(1.) S.A. No. 164 of 1997 is by the first defendant and S.A. 444 of 1997 is by the fifth defendant in O.S. 408 of 1987 on the file of the Subordinate Judge's Court of Irinjalakuda. The suit was filed by the first respondent in these Second Appeals as the plaintiff, for a declaration that the proceedings initiated against him for recovery of amounts due to the first defendant, a Nationalised bank, under the Kerala Revenue Recovery Act was illegal and invalid and to declare the title of the plaintiff over me plaint schedule property ignoring the sale conducted pursuant to the initiation of such proceedings and for recovery of possession of the property sold. There was also a prayer for the grant of a perpetual injunction restraining the fifth defendant, the purchaser at the revenue sale, from effecting any improvement in the property, Overruling the defences offered by the defendants, the Trial Court decreed the suit. The first defendant filed an appeal. That appeal was also dismissed. That dismissal is challenged by the first defendant in its second Appeal. The fifth defendant who had not filed an appeal before the lower appellate court challenging the decree of the Trial Court, has chosen to file S.A. 444 of 1997 challenging the decision of the lower appellate Court. The question of the maintainability of the Second Appeal by the fifth defendant, he not having filed a first appeal before the lower appellate court, does not loom large in this case, since if the Second Appeal filed by the first defendant were to be allowed, the result would obviously benefit the fifth defendant as well;
(2.) The plaintiff had taken a loan from the first defendant Bank. He had not repaid it. The Bank therefore, filed O.S. 302 of 1980 for recovery of the money. That suit was decreed. The Bank filed an Execution Petition. According to the plaintiff, on receipt of notice under O.21 R.66 of the Code of Civil Procedure, he paid in the executing court, paltry amounts on various occasions totalling Rs. 900/-. Presumably finding that recovery through the executing court was proving to be time consuming, the first defendant Bank, sought the initiation of proceedings under the Revenue Recovery Act. As per S.R.O. No. 797 of 1979, the Government, in exercise of its power under S.71 of the Kerala Revenue Recovery Act declared that the provisions of the Revenue Recovery Act shall be applicable to recovery of amounts due from any person to any Bank on account of any loan advanced to such person by that Bank for agriculture or agricultural purposes. The first defendant, the State Bank of India, is specifically brought within me Notification. The amount was an agricultural loan. On the first defendant getting the proceeding for recovery under the Kerala Revenue Recovery Act initiated, the plaintiff filed O.S. 354 of 1986 on the file of the Munsiff's Court, Irinjalakuda for a permanent injunction restraining the defendants therein from initiating or continuing the proceedings under the Kerala Revenue Recovery Act That suit was subsequently dismissed as withdrawn. It appears that the Government stayed the proceedings under the Revenue Recovery Act, but that stay was subsequently vacated. An extent of 2.20 acres belonging to the plaintiff was attached in terms of the Revenue Recovery Act. The sale originally proposed did not take place. The proposal for sale was again published and at the resultant sale, 30 cents out of the 2.20 acres attached, was sold for a sum of Rs. 10,400/-. The fifth respondent was the purchaser at the auction. The plaintiff filed an appeal before the Collector. That appeal was dismissed. A Revision filed before the Board of Revenue by the plaintiff was also dismissed on 3.7.1987. Meanwhile, the sale having been confirmed, the 30 cents of property was delivered over to the fifth defendant.

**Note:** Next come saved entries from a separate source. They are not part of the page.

(** * Currency converter: a shallow embedding of [app.py]

    The development follows the three helpers of the application,
    [supported_currencies], [get_rates] and [convert], together with the
    constant table [FALLBACK_RATES].

    Modelling choices, all read off the source:
    - Python [float] is IEEE binary64, embedded as Rocq's primitive [float];
    - Python exceptions are an error monad [result];
    - a Python [dict] keeps insertion order and has unique keys: it is an
      association list, looked up from the front and updated in place;
    - [str.upper] is modelled on ASCII text (currency codes are ASCII);
      bytes outside [a-z] are left as they are;
    - an amount is [None] or a number, an [int] (a [bool] counts as the
      int 0 or 1) or a [float]; [float(amount)] rounds an int to the
      nearest binary64 value and raises [OverflowError] beyond the range;
    - the rates of a table are [float]s, as [Dict[str, float]] says, so
      [float(rates[...])] is the identity;
    - what a float is worth as a real number is read off its sign,
      mantissa and exponent ([float_value]); the exact formula of the
      specification is [exact_convert], over the reals. *)

From Stdlib Require Import Bool List String Ascii NArith ZArith Lia.
From Stdlib Require Import Floats Reals Lra Psatz.
From Stdlib Require Import Permutation Sorted.
Import ListNotations.

Set Warnings "-inexact-float,-register-all".

Local Open Scope string_scope.
Local Open Scope list_scope.

(** ** Exceptions *)

(** The exception classes that the modelled code can meet.  All of them are
    subclasses of Python's [Exception]. *)
Inductive exn : Type :=
| ValueError (msg : string)
| ZeroDivisionError
| KeyError (key : string)
| TypeError
| AttributeError
| OverflowError
| RequestException
| JSONDecodeError.

Inductive result (A : Type) : Type :=
| Return (a : A)
| Raise (e : exn).

Arguments Return {A} a.
Arguments Raise {A} e.

Definition bind {A B : Type} (m : result A) (k : A -> result B) : result B :=
  match m with
  | Return a => k a
  | Raise e => Raise e
  end.

Notation "x <- m ;; k" := (bind m (fun x => k))
  (at level 61, m at next level, right associativity).

Definition raises {A : Type} (m : result A) : Prop := exists e, m = Raise e.

(** ** Strings: [str.upper] and the order used by [sorted] *)

Definition upper_ascii (c : ascii) : ascii :=
  let n := N_of_ascii c in
  if ((97 <=? n) && (n <=? 122))%N then ascii_of_N (n - 32) else c.

Fixpoint upper (s : string) : string :=
  match s with
  | EmptyString => EmptyString
  | String c rest => String (upper_ascii c) (upper rest)
  end.

(** ** Dictionaries *)

Definition pydict (V : Type) : Type := list (string * V).

Section Dict.
Context {V : Type}.

(** [d.get(k)] *)
Fixpoint dict_get (d : pydict V) (k : string) : option V :=
  match d with
  | [] => None
  | (k', v) :: rest => if (k' =? k)%string then Some v else dict_get rest k
  end.

(** [k in d] *)
Definition dict_contains (d : pydict V) (k : string) : bool :=
  match dict_get d k with
  | Some _ => true
  | None => false
  end.

(** [d[k]] *)
Definition dict_getitem (d : pydict V) (k : string) : result V :=
  match dict_get d k with
  | Some v => Return v
  | None => Raise (KeyError k)
  end.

(3.) On 17.11.1987, the plaintiff filed the present suit after the issuance of notice under S.80 of the Code of Civil Procedure. S.81 of the Revenue Recovery Act enables a person deeming himself aggrieved by any decision or order passed or proceeding taken under the Revenue Recovery Act to file a suit before the civil court within 90 days of the accruing of the cause of action. It is further provided that the time taken by a plaintiff for pursuing the statutory remedy of revision before the Board of Revenue would stand excluded in computing the period of limitation. S.72 of the Act provides that any question relating to the execution, discharge or satisfaction of a written demand issued under the Act or relating to the confirmation or setting aside of a sale under the Act, shall be determined not by a suit but by the order of the Board of Revenue or the Collector as the case may be. To this bar of jurisdiction, a saving is made when the ground alleged in the suit is one of fraud. In the present case, the plaintiff had exhausted the remedies available to him under the Revenue Recovery Act and had filed the suit on his plea that the proceedings could not have been initiated against him on the grounds set out by him in the plaint including one of fraud. It is therefore clear that the present suit is governed by S.81 of the Act and is maintainable, even though it has now been found that there was no fraud established by the plaintiff as required by S.72 of the Act. It has therefore, to be taken that the present suit by the plaintiff is maintainable. There was no plea before me that the suit was not within time. It has therefore also to be taken that the suit was filed within time, by the plaintiff.